Für die private korrespondenz, die ja eigentlich privat ist, musste man dann aber den obrigkeitshörigen deutschen das «Du» offiziell «erlauben».

Ein Rechtschreibetest wird zum Gesellschaftsspiel. Das Fernsehen überträgt live. Wer sich derart lustvoll der korrekten Orthografie verschrieben hat, dem kann es angesichts des Gezänks um die Rechtschreibung im Nachbarland nur die Sprache verschlagen. Une querelle d’Allemand bedeutet im Französischen nichts anderes als ein Streit ohne Grund. Selten hatte dieser alte Ausdruck mehr Berechtigung als in Bezug auf den deutschen Sprachstreit. Eine Politik, die die Orthografie zwecks Vereinfachung ändert, betreibt aus französischer Sicht eine Verarmung der Sprache. Zwar können zehn Prozent der französischen Schüler nach der Grundschule nicht richtig lesen, doch keinem Politiker fiele es deshalb ein, die Sprache Voltaires zu simplifizieren. […] Was wollte man auch an einer Sprache reformieren, die Rivarol auf den cartesianischen Punkt brachte, als er 1784 deklamierte: Alles, was nicht klar ist, ist nicht französisch.
1. 9. 2004
Japanisch ist offenbar gar nicht schwer: «Nach der Arbeit zur Verabredung im Grünen», lautet der Titel. Doch in Japan beklagt man den rapiden Verfall der Sprache. Verballhornte Lehnwörter aus europäischen Sprachen gelten als «cool», verderben aber die gesittete Hochsprache. Um die Orthografie machen sich Japaner recht wenig Sorgen - ihre Schriftsprache ist ohnehin zu kompliziert, um sie richtig zu beherrschen. Drei «Alphabete» sind zu erlernen, auseinander zu halten und stilgerecht zu kombinieren […]. Historisch betrachtet mangelt es nicht an Versuchen, dieses verwirrende Sprachsystem zu vereinfachen oder das Westliche wieder zurückzudrängen. Dafür hätte man aber in einer Reform wenigstens die Zahl der chinesischen Kanji-Zeichen auf ein leichter beherrschbares Mass reduzieren müssen - die Gelehrten fanden jedoch nie zu einer gemeinsamen Basis. […] Das Tokioter Bildungsministerium beklagt Vokabulararmut, unkorrekte Aussprache, grobe Wortwahl, Erstarrung in Formeln und verbale Hülsen. Angesichts dieser vernichtenden Bilanz wäre Japan wohl dringend reif für eine radikale Sprachreform.
9. 2004
Zur Kostenfrage haben sich die Reformer, die diesbezüglich keine Fachleute sind, beim ursprünglichen Projekt meines Wissens nicht ernsthaft geäussert.

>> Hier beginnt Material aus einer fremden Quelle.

(** [resize_for_cnn] after the squaring step *)
Lemma resize_for_cnn_from_square (cv : Cv2) (spec square : Matrix R) (th tw : Z)
    (w : world) (lo hi : R) :
  let n := Z.of_nat (shape0 spec) in
  (0 < shape0 spec)%nat ->
  (if Rgtb (IZR (Z.abs (Z.of_nat (shape1 spec) - n)) / IZR n) (2 / 10)
   then cv2_resize_f64 cv spec (n, n) else Returned spec) = Returned square ->
  np_min2 square = Returned lo -> np_max2 square = Returned hi ->
  resize_for_cnn cv spec (th, tw) w =
  if negb ((th =? n)%Z && (tw =? n)%Z)
  then match cv2_resize_u8 cv (map (map (gray_level lo hi)) square) (tw, th) with
       | Returned img => (Returned (coloured cv img), w)
       | Raised e => (Raised e, w)
       end
  else (Returned (coloured cv (map (map (gray_level lo hi)) square)), w).
Proof.
  intros n Hrows Hsq Hlo Hhi. unfold resize_for_cnn. fold n.
  replace (n =? 0)%Z with false by (symmetry; apply Z.eqb_neq; unfold n; lia).
  unfold bind at 1. unfold ret at 1.
  assert (Hgray : forall sq : Matrix R,
            map (map (fun v => astype_uint8 (v * 255)))
              (map (map (fun v => (v - lo) / (hi - lo + / 10 ^ 10))) sq)
            = map (map (gray_level lo hi)) sq).
  { intro sq. rewrite map_map. apply map_ext. intro r. now rewrite map_map. }
  destruct (Rgtb _ _).
  - unfold bind at 1. unfold lift at 1. rewrite Hsq.
    unfold bind, lift, ret. rewrite Hlo, Hhi, Hgray. cbn [fst snd].
    destruct (negb _); [|reflexivity]. now destruct (cv2_resize_u8 cv _ _).
  - injection Hsq as <-. unfold bind, lift, ret. rewrite Hlo, Hhi, Hgray. cbn [fst snd].
    destruct (negb _); [|reflexivity]. now destruct (cv2_resize_u8 cv _ _).
Qed.

Lemma shape3_coloured (cv : Cv2) (gray : Matrix Z) :
  shape3 (coloured cv gray) = (shape0 gray, shape1 gray, 3%nat).
Proof. apply shape3_colour. Qed.

(** [resize_for_cnn] up to the gray image: the matrix squared when its
    width is more than 20% away from its height, then the gray levels *)
Lemma resize_for_cnn_gray (cv : Cv2) (spec : Matrix R) (cols : nat) (th tw : Z)
    (w : world) :
  Cv2_ok cv -> rect cols spec -> (0 < shape0 spec)%nat -> (0 < cols)%nat ->
  exists gray c,
    resize_for_cnn cv spec (th, tw) w =
    (if negb ((th =? Z.of_nat (shape0 spec))%Z && (tw =? Z.of_nat (shape0 spec))%Z)
     then match cv2_resize_u8 cv gray (tw, th) with
          | Returned img => (Returned (coloured cv img), w)
          | Raised e => (Raised e, w)
          end
     else (Returned (coloured cv gray), w)) /\
    shape0 gray = shape0 spec /\ rect c gray /\ (0 < c)%nat /\
    (near_square (shape0 spec) cols -> c = cols) /\
    (~ near_square (shape0 spec) cols -> c = shape0 spec).
Proof.
  intros Hcv Hrect Hrows Hcols.
  assert (Hne : spec <> []) by (intro E; rewrite E in Hrows; cbn in Hrows; lia).
  assert (Hs1 : shape1 spec = cols) by now apply rect_shape1.
  set (n := Z.of_nat (shape0 spec)).
  (* the squaring step *)
  assert (Hsq : exists square c,
            (if Rgtb (IZR (Z.abs (Z.of_nat (shape1 spec) - n)) / IZR n) (2 / 10)
             then cv2_resize_f64 cv spec (n, n) else Returned spec) = Returned square /\
            shape0 square = shape0 spec /\ rect c square /\ (0 < c)%nat /\
            (near_square (shape0 spec) cols -> c = cols) /\
            (~ near_square (shape0 spec) cols -> c = shape0 spec)).
  { destruct (Rgtb _ _) eqn:Efar.
    - assert (Hfar : ~ near_square (shape0 spec) cols).
      { intro H. rewrite Hs1 in Efar. unfold n in Efar.
        apply (far_iff_not_near _ _ Hrows) in H. congruence. }
      destruct (resize_f64_shape cv Hcv spec n n) as [sq [E [H0 H1]]];
        try (unfold n; lia); [now rewrite Hs1|].
      exists sq, (shape0 spec). unfold n in H0, H1. rewrite Nat2Z.id in H0, H1.
      repeat split; try assumption; try tauto.
    - assert (Hnear : near_square (shape0 spec) cols).
      { rewrite Hs1 in Efar. unfold n in Efar. now apply (far_iff_not_near _ _ Hrows). }
      exists spec, cols. repeat split; try assumption; try tauto. }
  destruct Hsq as [square [c [Hsq [Hq0 [Hqrect [Hc [Hcnear Hcfar]]]]]]].
  assert (Hqne : square <> []) by (intro E; rewrite E in Hq0; cbn in Hq0; lia).
  assert (Hq1 : shape1 square = c) by now apply rect_shape1.
  destruct (np_min2_nonempty square) as [lo Hlo]; [lia|lia|].
  destruct (np_max2_nonempty square) as [hi Hhi]; [lia|lia|].
  exists (map (map (gray_level lo hi)) square), c.
  split; [exact (resize_for_cnn_from_square cv spec square th tw w lo hi Hrows Hsq Hlo Hhi)|].
  split; [now rewrite shape0_map|]. split; [now apply rect_map_map|].
  repeat split; assumption.
Qed.

(** with the default target, a matrix whose height is not 224 comes back as
    a 224 x 224 colour image *)
Lemma resize_for_cnn_default_returns (cv : Cv2) (spec : Matrix R) (cols : nat) (w : world) :
  Cv2_ok cv -> rect cols spec -> (0 < shape0 spec)%nat -> (0 < cols)%nat ->
  shape0 spec <> 224%nat ->
  exists img,
    resize_for_cnn cv spec (224, 224)%Z w = (Returned img, w) /\
    shape3 img = (224%nat, 224%nat, 3%nat).
Proof.
  intros Hcv Hrect Hrows Hcols H224.
  destruct (resize_for_cnn_gray cv spec cols 224 224 w Hcv Hrect Hrows Hcols)
    as [gray [c [E [Hg0 [Hgrect [Hc _]]]]]].
  rewrite E.
  replace (224 =? Z.of_nat (shape0 spec))%Z with false
    by (symmetry; apply Z.eqb_neq; lia).
  cbn [andb negb].
  assert (Hgne : gray <> []) by (intro Eg; rewrite Eg in Hg0; cbn in Hg0; lia).
  assert (Hg1 : shape1 gray = c) by now apply rect_shape1.
  destruct (resize_u8_shape cv Hcv gray 224 224) as [img [Ei [H0 H1]]];
    try lia; [now rewrite Hg1|].
  rewrite Ei. eexists. split; [reflexivity|].
  assert (Hine : img <> []) by (intro Ee; rewrite Ee in H0; cbn in H0; lia).
  now rewrite shape3_coloured, H0, (rect_shape1 _ img H1 Hine).
Qed.

(** X13: OpenCV behaving as documented, [resize_for_cnn] returns on every
    matrix with a row and a column and every positive target size.  The
    image has the target height and width, except in one case: when the
    target is [(n_mels, n_mels)] and the width is within 20% of [n_mels],
    nothing is resized and the image keeps the width of the matrix. *)
Theorem resize_for_cnn_shape (cv : Cv2) (spec : Matrix R) (cols : nat) (th tw : Z)
    (w : world) :
  Cv2_ok cv -> rect cols spec -> (0 < shape0 spec)%nat -> (0 < cols)%nat ->
  (0 < th)%Z -> (0 < tw)%Z ->
  exists img,
    resize_for_cnn cv spec (th, tw) w = (Returned img, w) /\
    ((th, tw) <> (Z.of_nat (shape0 spec), Z.of_nat (shape0 spec)) \/
     ~ near_square (shape0 spec) cols ->
     shape3 img = (Z.to_nat th, Z.to_nat tw, 3%nat)) /\
    ((th, tw) = (Z.of_nat (shape0 spec), Z.of_nat (shape0 spec)) ->
     near_square (shape0 spec) cols ->
     shape3 img = (shape0 spec, cols, 3%nat)).
Proof.
  intros Hcv Hrect Hrows Hcols Hth Htw.
  destruct (resize_for_cnn_gray cv spec cols th tw w Hcv Hrect Hrows Hcols)
    as [gray [c [E [Hg0 [Hgrect [Hc [Hcnear Hcfar]]]]]]].
  rewrite E. clear E. set (n := Z.of_nat (shape0 spec)).
  assert (Hgne : gray <> []) by (intro Eg; rewrite Eg in Hg0; cbn in Hg0; lia).
  assert (Hg1 : shape1 gray = c) by now apply rect_shape1.
  destruct ((th =? n)%Z && (tw =? n)%Z) eqn:Etarget; cbn [negb].
  - apply andb_true_iff in Etarget as [E1 E2].
    apply Z.eqb_eq in E1, E2. eexists. split; [reflexivity|].
    rewrite shape3_coloured, Hg0, Hg1. split.
    + intros [Hneq|Hfar]; [exfalso; apply Hneq; now rewrite E1, E2|].
      rewrite (Hcfar Hfar), E1, E2. unfold n. now rewrite Nat2Z.id.
    + intros _ Hnear. now rewrite (Hcnear Hnear).
  - destruct (resize_u8_shape cv Hcv gray tw th) as [img [E [H0 H1]]];
      try lia; [now rewrite Hg1|].
    rewrite E. eexists. split; [reflexivity|].
    assert (Hine : img <> []) by (intro Ei; rewrite Ei in H0; cbn in H0; lia).
    rewrite shape3_coloured, H0, (rect_shape1 _ img H1 Hine). split; [reflexivity|].
    intros Heq _. injection Heq as -> ->. fold n in Etarget.
    rewrite Z.eqb_refl in Etarget. discriminate Etarget.
Qed.

Lemma resize_for_cnn_shape_witness :
  exists img,
    resize_for_cnn cv2_sampling [[0; -10; -20]; [-30; -40; -80]] (224, 224)%Z empty_world
    = (Returned img, empty_world) /\
    shape3 img = (224%nat, 224%nat, 3%nat).
Proof.
  destruct (resize_for_cnn_shape cv2_sampling [[0; -10; -20]; [-30; -40; -80]] 3
              224 224 empty_world cv2_sampling_ok) as [img [Himg [H _]]].
  - repeat constructor.
  - cbn. lia.
  - lia.
  - lia.
  - lia.
  - exists img. split; [exact Himg|]. apply H. left. cbn. congruence.
Defined.

Lemma astype_uint8_range (x : R) : (0 <= astype_uint8 x <= 255)%Z.
Proof. unfold astype_uint8. pose proof (Z.mod_pos_bound (Rtrunc x) 256). lia. Qed.

Lemma coloured_uint8 (cv : Cv2) (gray : Matrix Z) :
  Cv2_ok cv -> uint8_image gray -> Forall (Forall uint8_pixel) (coloured cv gray).
Proof.
  intros Hcv Hgray. unfold coloured, cv2_cvtColor_BGR2RGB, cv2_applyColorMap_JET.
  unfold uint8_image in Hgray. rewrite Forall_forall in *. intros r Hr.
  apply in_map_iff in Hr as [r1 [<- Hr1]]. apply in_map_iff in Hr1 as [r0 [<- Hr0]].
  specialize (Hgray r0 Hr0). rewrite Forall_forall in *. intros p Hp.
  apply in_map_iff in Hp as [q [<- Hq]]. apply in_map_iff in Hq as [v [<- Hv]].
  pose proof (palette_range cv Hcv v (Hgray v Hv)) as Hpal.
  destruct (COLORMAP_JET cv v) as [[b g] r']. cbn in *. tauto.
Qed.

Lemma gray_uint8 (f : R -> R) (square : Matrix R) :
  uint8_image (map (map (fun v => astype_uint8 (f v))) square).
Proof.
  unfold uint8_image. apply Forall_forall. intros r Hr.
  apply in_map_iff in Hr as [r0 [<- _]]. apply Forall_forall. intros v Hv.
  apply in_map_iff in Hv as [x [<- _]]. apply astype_uint8_range.
Qed.

Lemma bind_returned_inv {A B : Type} (c : M A) (k : A -> M B) (w w' : world) (b : B) :
  bind c k w = (Returned b, w') ->
  exists a w1, c w = (Returned a, w1) /\ k a w1 = (Returned b, w').
Proof.
  unfold bind. destruct (c w) as [[a|e] w1]; [|discriminate].
  intro H. now exists a, w1.
Qed.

Wir haben immer ernsthaft gesagt: Eine rechtschreibreform kostet nichts. Wir haben auch immer mit möglichen einsparungen durch eine bessere rechtschreibung sowohl in der schule als auch im büro- und druckbereich argumentiert, aber materielle argumente stiessen auf wenig gegenliebe.
Menasse: Ich glaube, wir kommen nicht darum herum, über die Aufreger-Themen der jüngsten Zeit zu reden, also über alles, was Recht ist: Die Rechtschreibreform und die Rechte von gleichgeschlechtlichen Paaren. Javor: Was die Rechtschreibreform betrifft, bin ich für eine radikale Lösung. Nieder mit den Zauderern. Als Vorbild sollte man sich Sprachen suchen, die seit über 2.000 Jahren ohne Reform ausgekommen sind. Hebräisch und zum Teil auch Jiddisch werden bekanntlich ohne Vokale geschrieben und sind dennoch verständlich. Das sollten sich die Reformer hierzulande als Beispiel nehmen. Stell dir doch einmal vor, wie viel Platz und Kosten man sich ersparen könnte, wenn man ab sofort im Deutschen keine Selbstlaute mehr verwendete. Auch unsere „Gemeinde“ wäre schon auf Grund des eingesparten Papiers wesentlich kostengünstiger und vor allem dünner.